Self-hosted private registry for Terraform and OpenTofu modules and providers, with an HTTP state backend and a web UI.
Three subdomains are derived from REGISTRY_HOST in .env (default: registry.lan):
| Subdomain | Purpose |
|---|---|
registry.lan |
Web UI |
api.registry.lan |
REST API + Terraform/OpenTofu registry protocol |
tf.registry.lan |
Terraform/OpenTofu HTTP state backend |
All three are served over HTTPS on port 443 via nginx.

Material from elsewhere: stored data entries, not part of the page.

(* ===== verification/AllocQueue.v ===== *)
(** * The reclaim queue of a transaction (crates/afsplus-core/src/alloc.rs: retire_run, finish_alloc)

    Without snapshots, the runs a transaction hands to the reclaim queue are
    exactly the blocks it retired; the queue that finishing builds holds them
    behind the part that was not promoted. *)

From S2P Require Import Prelude Crc32c Format Header Codec TreeNode Geometry Bitmap Region Checkpoint Leaf Device Core Tree TreeSpec TreeReaders TreeVerify.
From S2P Require Import CowTree CowStore AllocRoot AllocRootSpec ReclaimCodec Reclaim ReclaimQueue RunSet Alloc AllocSpec AllocTx AllocScan AllocOps AllocBack AllocClaim AllocBegin.

(** The blocks of retired runs. *)
Definition retired_blocks (gen : Z) (runs : list (Z * Z)) : list (Z * Z) := queue_blocks (map (retired_run gen) runs).

Lemma retired_blocks_snoc gen runs start blocks :
  map fst (retired_blocks gen (runs ++ [(start, blocks)])) = map fst (retired_blocks gen runs) ++ seqZ start blocks.
Proof.
  unfold retired_blocks. rewrite map_app, queue_blocks_app, map_app. f_equal. unfold queue_blocks. cbn. rewrite app_nil_r. unfold ReclaimQueue.run_blocks. cbn.
  rewrite map_map. cbn. apply map_id.
Qed.

Lemma append_runs_eq geo runs : forall reclaim,
  Forall (fun run => validate_run geo (retired_run (rx_new_generation reclaim) run) = Ok tt) runs ->
  append_runs geo runs reclaim = (set_rx_appends (rx_appends reclaim ++ map (retired_run (rx_new_generation reclaim)) runs) reclaim, Ok tt).
Proof.
  induction runs as [|run runs IH]; intros reclaim HF; [cbn; rewrite app_nil_r; by destruct reclaim|]. apply Forall_cons in HF as [Hv HF]. unfold append_runs in *. cbn [ieach].
  unfold ibind at 1. unfold append_run, ibind, iget, id, ilift, imodify. fold (retired_run (rx_new_generation reclaim) run). rewrite Hv. cbn [obind].
  rewrite IH by done. cbn [map rx_new_generation set_rx_appends rx_appends]. by rewrite <- app_assoc.
Qed.

Lemma plan_nonneg reclaim : match plan reclaim with (_, Ok n) => 0 <= n | _ => True end.
Proof.
  pose proof (wpi_plan reclaim) as H. unfold wpi in H. destruct (plan reclaim) as [reclaim' [n|e|]]; [|done|done]. destruct H as (_ & _ & _ & _ & _ & -> & _).
  unfold segments_needed, tables_needed. match goal with |- 0 <= snd (sealings ?f ?c ?k ?l 0) + snd (sealings ?f' ?c' ?k' ?l' 0) + 1 => pose proof (sealings_nonneg f c k l); pose proof (sealings_nonneg f' c' k' l'); lia end.
Qed.

Section Queue.
Context {D : Type} {device : BlockDevice Decoded D} {contract : DeviceContract Decoded D core_decodes}.
Context (geo : Geometry) {WF : WfGeometry geo}.
Context (current : Checkpoint) (other : option Checkpoint) (c : Committed) (nodes : list (Z * TreeNode)) (oc : Committed) (onodes : list (Z * TreeNode)) (promoted : gset Z).
(** The queue of the checkpoint the transaction builds on, and the batch it promoted. *)
Context (v : Z -> bytes) (root : ReclaimRoot) (tables : list (list SegmentRef)) (segs : list (list ReclaimEntry)) (budget : Z) (reclaim0 : ReclaimTx).

Abbreviation content := (view (decodes := core_decodes)).
Abbreviation inv := (tx_inv geo current other c oc promoted).
Abbreviation base := (AllocOps.base geo c promoted).
Abbreviation marks := (AllocOps.marks geo c).

(** The queue a transaction will write: the batch, with [runs] appended. *)
Record queue_open (runs : list (Z * Z)) (tx : TxAllocator) : Prop := {
  qo_batch : batch geo v (cp_generation current) (started root (cp_reclaim_root_block current) (ta_new_generation tx) (oldest_retained current other)) tables segs budget reclaim0;
  qo_shape : root_shape (rx_root reclaim0);
  qo_snapshot : ta_snapshot tx = None;
  qo_generation : rx_new_generation reclaim0 = ta_new_generation tx;
  qo_reclaim : ta_reclaim tx = Some (set_rx_appends (rx_appends reclaim0 ++ map (retired_run (ta_new_generation tx)) runs) reclaim0);
  qo_typed : Forall run_typed runs;
  qo_valid : Forall (fun run => validate_run geo (retired_run (ta_new_generation tx) run) = Ok tt) runs;
  qo_nodup : NoDup (map fst (retired_blocks (ta_new_generation tx) runs));
  qo_gone : list_to_set (map fst (retired_blocks (ta_new_generation tx) runs)) = gone tx;
}.

Lemma queue_open_opened tx new_generation :
  opened geo current other c oc v root tables segs new_generation budget tx -> cp_snapshot_roots current = None ->
  ta_reclaim tx = Some reclaim0 -> queue_open [] tx.
Proof.
  intros (reclaim & rest & Hr & _ & _ & _ & _ & _ & _ & Hg & Hng & _ & _ & Hb & Hsh & Hnone) Hsn Hr0. rewrite Hr in Hr0. injection Hr0 as ->. subst new_generation.
  pose proof Hb as (? & ? & ? & ? & Hp & _). destruct (pt_same _ _ _ _ _ _ _ _ _ _ _ Hp) as (_ & _ & Hgen & _). cbn in Hgen.
  split; [done|done|by apply Hnone|done| |done|done|constructor|by rewrite Hg]. rewrite Hr, app_nil_r. by destruct reclaim0.
Qed.

(** Allocating and giving back do not touch the queue. *)
Lemma queue_open_took runs tx tx' R : took geo current other c oc promoted tx tx' R -> queue_open runs tx -> queue_open runs tx'.
Proof.
  intros (_ & _ & _ & _ & Hret & Hrc & Hng & _ & Htr) [? ? Hs ? Hr ? ? ? Hg]. rewrite Hs in Htr. cbn in Htr. destruct (ta_snapshot tx') as [|] eqn:Hs'; [done|].
  split; rewrite ?Hng, ?Hrc; try done. unfold gone. by rewrite Hret.
Qed.

Lemma queue_open_released runs tx tx' lba : released_to geo current other c oc promoted tx tx' lba -> queue_open runs tx -> queue_open runs tx'.
Proof.
  intros (_ & _ & _ & _ & Hgo & Hrc & Hng & Hsn) [? ? Hs ? Hr ? ? ? Hg]. split; rewrite ?Hng, ?Hrc, ?Hgo; try done. by apply Hsn.
Qed.

(** A run that joins the quarantine joins the queue. *)
Lemma queue_open_appended runs tx tx' start blocks reclaim :
  0 < blocks < 2 ^ 32 -> 0 <= start -> start + blocks <= total_blocks geo -> run_blocks start (start + blocks) ## gone tx -> gone tx' = run_blocks start (start + blocks) ∪ gone tx ->
  ta_new_generation tx' = ta_new_generation tx -> ta_snapshot tx' = None -> ta_reclaim tx = Some reclaim ->
  validate_run geo (retired_run (rx_new_generation reclaim) (start, blocks)) = Ok tt -> ta_reclaim tx' = Some (with_run reclaim (start, blocks)) ->
  queue_open runs tx -> queue_open (runs ++ [(start, blocks)]) tx'.
Proof.
  intros Hb H0 Hend HR Hgo Hng Hs' Hr1 Hval Hrc [Hbat ? Hs Hgen Hr Hty Hv Hnd Hg]. pose proof (wf_total (g := geo)).
  rewrite Hr in Hr1. injection Hr1 as <-. unfold with_run in Hrc. cbn [rx_new_generation set_rx_appends rx_appends] in Hval, Hrc. rewrite Hgen in Hval, Hrc.
  assert (forall x, x ∈ seqZ start blocks <-> x ∈ run_blocks start (start + blocks)) as Hin by (intros x; rewrite elem_of_seqZ, elem_of_run_blocks; lia).
  split; rewrite ?Hng, ?retired_blocks_snoc; try done.
  - rewrite Hrc. f_equal. rewrite map_app, app_assoc. by destruct reclaim0.
  - apply Forall_app. split; [done|]. apply Forall_singleton. unfold run_typed, u64. cbn. lia.
  - apply Forall_app. split; [done|]. by apply Forall_singleton.
  - apply NoDup_app. split; [done|]. split; [|apply NoDup_seqZ]. intros x Hx Hx'%Hin. assert (x ∈ gone tx) by (rewrite <- Hg; by apply elem_of_list_to_set). set_solver.
  - rewrite list_to_set_app_L, Hg, Hgo. apply set_eq. intros x. rewrite !elem_of_union, elem_of_list_to_set, Hin. tauto.
Qed.

(** Retiring and abandoning append their run. *)
Lemma queue_open_retired runs tx tx' start blocks :
  retired_to geo current other c oc promoted tx tx' start blocks -> 0 <= start -> queue_open runs tx -> queue_open (runs ++ [(start, blocks)]) tx'.
Proof.
  intros (Hb & Hinv & HR & _ & _ & Hgo & Hng & Hsn & reclaim & Hrc & Henq) H0 Hq. pose proof (qo_snapshot _ _ Hq) as Hs. destruct (Henq Hs) as (reclaim1 & Hr1 & Hval & ->).
  assert (start + blocks - 1 ∈ base) as Hlast%base_inside by (assert (start + blocks - 1 ∈ run_blocks start (start + blocks)) by (apply elem_of_run_blocks; lia); set_solver).
  apply (queue_open_appended runs tx tx' start blocks reclaim1); try done; [lia|set_solver|by apply Hsn].
Qed.

Lemma queue_open_abandoned runs tx tx' start blocks :
  abandoned_to geo current other c oc promoted tx tx' start blocks -> inv tx -> 0 <= start -> queue_open runs tx -> queue_open (runs ++ [(start, blocks)]) tx'.
Proof.
  intros (Hb & _ & HR & _ & _ & Hgo & Hng & Hsn & reclaim & Hrc & Hval & Hrc') Hinv H0 Hq. pose proof (ti_fresh _ _ _ _ _ _ _ Hinv).
  destruct (ti_allocatable _ _ _ _ _ _ _ Hinv (start + blocks - 1)) as [_ Ha].
  { assert (start + blocks - 1 ∈ run_blocks start (start + blocks)) by (apply elem_of_run_blocks; lia). set_solver. }
  apply (queue_open_appended runs tx tx' start blocks reclaim); try done; [unfold allocatable in Ha; lia|set_solver|apply Hsn, Hq].
Qed.

(** ** Several allocations *)

Lemma took_empty tx : inv tx -> ta_snapshot tx = None -> took geo current other c oc promoted tx tx ∅.
Proof. intros Hinv Hs. unfold took. rewrite Hs. split; [done|]. split; [set_solver|]. split; [set_solver|]. split; [set_solver|]. done. Qed.

Lemma took_trans tx tx1 tx2 R1 R2 :
  ta_snapshot tx = None -> took geo current other c oc promoted tx tx1 R1 -> took geo current other c oc promoted tx1 tx2 R2 -> took geo current other c oc promoted tx tx2 (R2 ∪ R1).
Proof.
  intros Hs (_ & Hd1 & Hm1 & Hi1 & Hr1 & Hc1 & Hg1 & Hf1 & Ht1) (Hinv & Hd2 & Hm2 & Hi2 & Hr2 & Hc2 & Hg2 & Hf2 & Ht2). rewrite Hs in Ht1. cbn in Ht1.
  destruct (ta_snapshot tx1) as [|] eqn:Hs1; [done|]. cbn in Ht2. unfold took. rewrite Hs. split; [done|]. split; [set_solver|]. split; [set_solver|]. split; [set_solver|].
  split; [congruence|]. split; [congruence|]. split; [congruence|]. split; [congruence|]. done.
Qed.

Lemma took_snapshot tx tx' R : ta_snapshot tx = None -> took geo current other c oc promoted tx tx' R -> ta_snapshot tx' = None.
Proof. intros Hs (_ & _ & _ & _ & _ & _ & _ & _ & Ht). rewrite Hs in Ht. cbn in Ht. by destruct (ta_snapshot tx'). Qed.

Section Reading.
Context (d0 : D) (Hvol : volume_ok geo current other c nodes oc onodes d0) (Hsmall : 2 * regions geo <= 2 ^ 32).

(** The planned structure is placed in distinct free blocks. *)
Lemma wpi_allocate_structure n : forall (d : D) tx, reads d0 d -> inv tx -> ta_snapshot tx = None ->
  wpi (allocate_blocks n) (d, tx)
    (fun lbas s => reads d0 (fst s) /\ length lbas = n /\ NoDup lbas /\ Forall (fun a => u64 a /\ allocatable geo a = true) lbas /\
       took geo current other c oc promoted tx (snd s) (list_to_set lbas))
    (fun e s => reads d0 (fst s) /\ (only_io e \/ e = NoSpace)).
Proof.
  pose proof (wf_total (g := geo)) as Ht. induction n as [|n IH]; intros d tx Hr Hinv Hs; cbn [allocate_blocks].
  { apply wpi_ret. split; [done|]. split; [done|]. split; [constructor|]. split; [constructor|]. by apply took_empty. }
  apply wpi_bind. eapply wpi_mono; [by apply (wpi_allocate_run geo current other c nodes oc onodes promoted d0 Hvol)| |]; cbn beta.
  2: { intros e s (Hr1 & He). split; [done|]. destruct He as [|[(-> & _)|He]]; [by left|by right|]. unfold check_snapshot_writable, check_snapshot_health, in_phase in He. by rewrite Hs in He. }
  intros lba [d1 tx1] (Hr1 & Hk & (r & start & Hlba & Hfree) & _). cbn [fst snd] in *. destruct (free_at_run geo c tx r 1 start Hfree) as (Hpos & Hend & _ & Hall). rewrite <- Hlba in Hpos, Hend, Hall.
  assert (run_blocks lba (lba + 1) = {[lba]}) as Hone by (apply set_eq; intros x; rewrite elem_of_run_blocks, elem_of_singleton; lia). rewrite Hone in Hk, Hall.
  apply wpi_bind. eapply wpi_mono; [apply (IH d1 tx1 Hr1 (proj1 Hk)); by eapply took_snapshot| |]; cbn beta; [|done].
  intros lbas [d2 tx2] (Hr2 & Hlen & Hnd & HF & Hk2). cbn [fst snd] in *. apply wpi_ret. cbn [fst snd]. split; [done|]. split; [cbn; by rewrite Hlen|].
  split; [constructor; [|done]; intros Hin; destruct Hk2 as (_ & Hd & _), Hk as (_ & _ & Hm & _); rewrite Hm in Hd; assert (lba ∈ (list_to_set lbas : gset Z)) by (by apply elem_of_list_to_set); set_solver|].
  split; [constructor; [split; [unfold u64; lia|apply Hall; set_solver]|done]|].
  replace (list_to_set (lba :: lbas) : gset Z) with (list_to_set lbas ∪ {[lba]} : gset Z) by (cbn; set_solver). by eapply took_trans.
Qed.

Lemma inv_set_reclaim r tx : inv tx -> inv (set_reclaim r tx).
Proof. intros [Hc ? ? ? ? ? ? ? ? ? ? ?]. split; try done. destruct Hc. by split. Qed.

(** Rebuilding writes the queue of the blocks not promoted, the blocks retired, the structure passed and the old root. *)
Definition requeued (runs : list (Z * Z)) (tx tx' : TxAllocator) (b : ReclaimBuild) : Prop :=
  exists rest used kept, let gen := ta_new_generation tx in
    live_blocks root segs = promoted_blocks (rx_promoted reclaim0) ++ rest /\ Permutation (live_structure root tables) (used ++ kept) /\
    NoDup (map fst (rb_writes b)) /\ Forall (fun a => u64 a /\ allocatable geo a = true) (map fst (rb_writes b)) /\
    took geo current other c oc promoted (set_reclaim None tx) tx' (list_to_set (map fst (rb_writes b))) /\
    republished geo v gen kept (rest ++ retired_blocks gen runs ++ map (fun a => (a, gen)) (used ++ [cp_reclaim_root_block current])) (map fst (rb_writes b)) b.

Lemma zlen_retired runs tx : queue_open runs tx -> zlen (retired_blocks (ta_new_generation tx) runs) = Z.of_nat (size (gone tx)).
Proof. intros Hq. rewrite <- (qo_gone _ _ Hq), size_list_to_set by apply (qo_nodup _ _ Hq). unfold zlen. by rewrite length_map. Qed.

Lemma wpi_rebuild_reclaim (d : D) runs tx :
  reads d0 d -> inv tx -> queue_open runs tx -> queue_at geo v (cp_generation current) (cp_reclaim_root_block current) root tables segs ->
  0 < cp_generation current -> u64 (cp_reclaim_root_block current) ->
  rt_appended_blocks_total root + Z.of_nat (size (gone tx)) + zlen (live_structure root tables) + 1 < 2 ^ 64 ->
  wpi rebuild_reclaim (d, tx) (fun b s => reads d0 (fst s) /\ requeued runs tx (snd s) b)
    (fun e s => reads d0 (fst s) /\ (only_io e \/ e = NoSpace \/ exists what, e = PrototypeLimit what)).
Proof.
  intros Hr Hinv Hqo Hq Hcur Hu Hroom. pose proof (ti_begun _ _ _ _ _ _ _ Hinv) as (_ & Hnew & Hnu). set (gen := ta_new_generation tx) in *.
  destruct (batch_transaction geo v _ _ root tables segs gen (oldest_retained current other) budget runs reclaim0 Hq Hu ltac:(lia) Hnu ltac:(lia) (qo_typed _ _ Hqo) (qo_shape _ _ Hqo) (qo_batch _ _ Hqo))
    as (rest & used & kept & Hlive & _ & _ & _ & Hperm & Hplan). cbn zeta in Hplan. unfold wpi, commit_plan, ibind in Hplan.
  rewrite append_runs_eq in Hplan by (rewrite (qo_generation _ _ Hqo); apply Hqo). rewrite (qo_generation _ _ Hqo) in Hplan. fold gen in Hplan.
  unfold rebuild_reclaim. apply wpi_bind, wpi_get. cbn [snd]. rewrite (qo_reclaim _ _ Hqo). fold gen. apply wpi_bind, wpi_modify. cbn [fst snd].
  pose proof (plan_nonneg (set_rx_appends (rx_appends reclaim0 ++ map (retired_run gen) runs) reclaim0)) as Hn. destruct (plan _) as [reclaim2 needed]. destruct needed as [n|e|]; [|apply wpi_bind, wpi_lift, wp_err; cbn [fst]|done].
  2: { split; [done|]. destruct Hplan as [(run & Hin & He)|He]; [|by right; right]. pose proof (qo_valid _ _ Hqo) as HF. rewrite Forall_forall in HF. specialize (HF run Hin). fold gen in HF. congruence. }
  apply wpi_bind, wpi_lift, wp_ok. pose proof (inv_set_reclaim None tx Hinv) as Hinv1. apply wpi_bind.
  eapply wpi_mono; [apply (wpi_allocate_structure (Z.to_nat n) d _ Hr Hinv1), Hqo| |]; cbn beta; [|intros e s [? [?|?]]; tauto].
  intros lbas [d1 tx1] (Hr1 & Hlen & Hnd & HF & Hk). cbn [fst snd] in *. apply wpi_bind, wpi_get. cbn [snd]. rewrite (ca_geo _ _ _ _ _ _ (ti_caches _ _ _ _ _ _ _ (proj1 Hk))).
  apply wpi_lift. eapply wp_mono; [apply (Hplan lbas)| |]; cbn beta.
  - unfold zlen. lia.
  - done.
  - rewrite zlen_app. fold (retired_blocks gen runs). unfold gen at 1. rewrite (zlen_retired runs tx Hqo). apply Permutation_length in Hperm. unfold zlen in *. rewrite !length_map, !length_app in *. cbn. lia.
  - intros b Hb. pose proof Hb as (Hf & _). cbn [fst snd]. split; [done|]. exists rest, used, kept. cbn zeta. fold gen. rewrite Hf. done.
  - done.
Qed.
End Reading.
End Queue.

cp .env.example .envEdit .env and set at minimum:
ENCRYPTION_KEY=<openssl rand -base64 32>
POSTGRES_PASSWORD=<openssl rand -base64 24>
REGISTRY_HOST=registry.lanbash scripts/gen-certs.shThis creates a self-signed CA and a server certificate covering all three subdomains, saved to nginx/certs/. The certs are gitignored — regenerate them on each new clone.
The CA must be trusted on every machine that will access the registry — both the server and any machine running Terraform or OpenTofu. Copy nginx/certs/ca.crt to each machine and run the appropriate command:
Arch / CachyOS
sudo trust anchor --store ca.crt && sudo update-ca-trustDebian / Ubuntu
sudo cp ca.crt /usr/local/share/ca-certificates/private-tf-platform-ca.crt
sudo update-ca-certificatesRHEL / Fedora / CentOS
sudo cp ca.crt /etc/pki/ca-trust/source/anchors/private-tf-platform-ca.crt
sudo update-ca-trust extractmacOS
sudo security add-trusted-cert -d -r trustRoot -k /Library/Keychains/System.keychain ca.crtWindows (run in an elevated PowerShell)
Import-Certificate -FilePath ca.crt -CertStoreLocation Cert:\LocalMachine\Root<server-ip> registry.lan api.registry.lan tf.registry.lan
docker compose up -d --buildOpen https://registry.lan.
For a complete walkthrough — including setting up a private provider, a private module, and remote state — see HOWTO.md.
Terraform and OpenTofu only send Authorization headers over HTTPS. If the registry endpoint is plain HTTP, the CLI silently omits credentials and every request to a private namespace fails with a 401.
Public namespaces (is_public = true) work over HTTP. Private namespaces require HTTPS — that is the only reason TLS is set up here.
Add to ~/.terraformrc (Terraform) or ~/.tofurc (OpenTofu):
host "api.registry.lan" {
services = {
"providers.v1" = "https://api.registry.lan/v1/providers/"
"modules.v1" = "https://api.registry.lan/v1/modules/"
}
}
credentials "api.registry.lan" {
token = "<api-key-from-the-web-ui>"
}Generate an API key in the Web UI under API Keys.
terraform {
required_providers {
myprovider = {
source = "api.registry.lan/my-org/myprovider"
version = "~> 1.0"
}
}
}Store remote Terraform/OpenTofu state without S3 or Consul.
The state backend uses HTTP Basic Auth — the same username and password you use to log into the web UI. Any user (admin or reader) can access the state backend.
Never hardcode credentials in
.tffiles. Use environment variables instead — Terraform and OpenTofu readTF_HTTP_USERNAMEandTF_HTTP_PASSWORDautomatically.
export TF_HTTP_USERNAME="myuser"
export TF_HTTP_PASSWORD="mypassword"terraform {
backend "http" {
address = "https://tf.registry.lan/api/tfstate/<deployment-id>"
lock_address = "https://tf.registry.lan/api/tfstate/<deployment-id>"
unlock_address = "https://tf.registry.lan/api/tfstate/<deployment-id>"
lock_method = "LOCK"
unlock_method = "UNLOCK"
}
}Use the same URL for all three fields. OpenTofu/Terraform appends :<workspace> automatically for named workspaces.
State files live in the registry-data Docker volume at /app/data/tfstates/<deployment-id>/. The Web UI's TF State page lets you browse, inspect, and manage them.
# Start
docker compose up -d --build
# Logs
docker compose logs -f backend
# Stop (keeps data)
docker compose down
# Stop and delete all data
docker compose down -v| Variable | Required | Description |
|---|---|---|
ENCRYPTION_KEY |
Yes | AES-256-GCM key for stored credentials. Generate with openssl rand -base64 32. |
POSTGRES_PASSWORD |
Yes | PostgreSQL password. |
REGISTRY_HOST |
No (default registry.lan) |
Base domain for all three subdomains. |
See .env.example for all variables.
Back up the registry-data Docker volume — it holds all provider binaries and Terraform state files.